Warning Signs of an Eating Disorder

Adrien Paczosa, RD, LD, CEDRD – CEO/President of iLiveWell Nutrition

Understanding eating disorders and warning signs of eating disorders can be overwhelming and sometimes hard for loved ones to recognize. We hope to shed some light on this subject to support everyone who is involved in the recovery process. Keep in mind that recovery takes a team approach of a registered dietitian, therapist and medical doctor/psychologist. Eating disorders are not a phase of adolescence or an expression of vanity; they know no age, gender, ethnicity, socioeconomic status, or religion, they are a true and very deadly mental health disease that requires early and adequate intervention which leads to the best clinical outcomes.
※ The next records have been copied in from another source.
Definition _reject_secret_payload (payload : dict) : res dict :=
  if _payload_contains_secret payload then Raise (RuntimeError "Refusing to return provider secrets to the customer.") else Ok payload.

Definition serialize_customer_subscription (sub : TechnologySubscription) : res dict :=
  _reject_secret_payload
    [("id", JStr (ts_id sub)); ("service_slug", JStr (ts_service_slug sub)); ("service_name", JStr (ts_service_name sub));
     ("plan_code", JStr (ts_plan_code sub)); ("billing_cycle", JStr (ts_billing_cycle sub)); ("price", JFloat (ts_price sub));
     ("currency", JStr (ts_currency sub)); ("status", JStr (ts_status sub)); ("payment_status", JStr (ts_payment_status sub));
     ("credentials", JObj []); ("current_period_start", iso_or_none (ts_current_period_start sub));
     ("current_period_end", iso_or_none (ts_current_period_end sub)); ("auto_renew", JBool (ts_auto_renew sub));
     ("created_at", JStr (isoformat "T" (ts_created_at sub)))]%string.

(** [\[f(x) for x in l\]] *)
Fixpoint each_of {A B} (f : A -> res B) (l : list A) : res (list B) :=
  match l with
  | [] => Ok []
  | x :: l' => try! y <- f x; try! ys <- each_of f l'; Ok (y :: ys)
  end.

(** The rows that count, the latest first. *)
Definition latest (keep : TechnologySubscription -> bool) (d : tech_db) : list TechnologySubscription :=
  merge_sort (by_desc ts_created_at) (select_where keep (values (tb_subs d))).

(** *** Amounts of an invoice *)

Definition _money_or_none (value : option py_float) : option py_float := option_map py_round2 value.

(** A NUMERIC column as a float. *)
Definition float_of_cents (c : Z) : py_float := fl_of_dec (cents c).

Definition _infer_gst_rate (subtotal gst : option py_float) : option py_float :=
  match subtotal, gst with
  | Some s, Some g => if fl_leb s fl_zero || fl_leb g fl_zero then None else Some (py_round2 (fl_mul (fl_div g s) (fl_of_Z 100)))
  | _, _ => None
  end.

Record invoice_amounts := InvoiceAmounts {
  ia_total : option py_float; ia_subtotal : option py_float; ia_gst : option py_float; ia_rate : option py_float; ia_source : string }.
The number one cause of any eating disorder is unchecked dieting. We strongly encourage anyone wanting to change their eating habits to ALWAYS seek out a registered dietitian to help avoid falling into a dangerous eating disorder. Anorexia nervosa, bulimia, binge eating disorder, and overeating disorders can have numerous combinations of signs, symptoms and causes. Additionally, several other eating and body image disorders are closely related to anorexia and bulimia, including orthorexia, body dysmorphic disorder, and exercise addiction.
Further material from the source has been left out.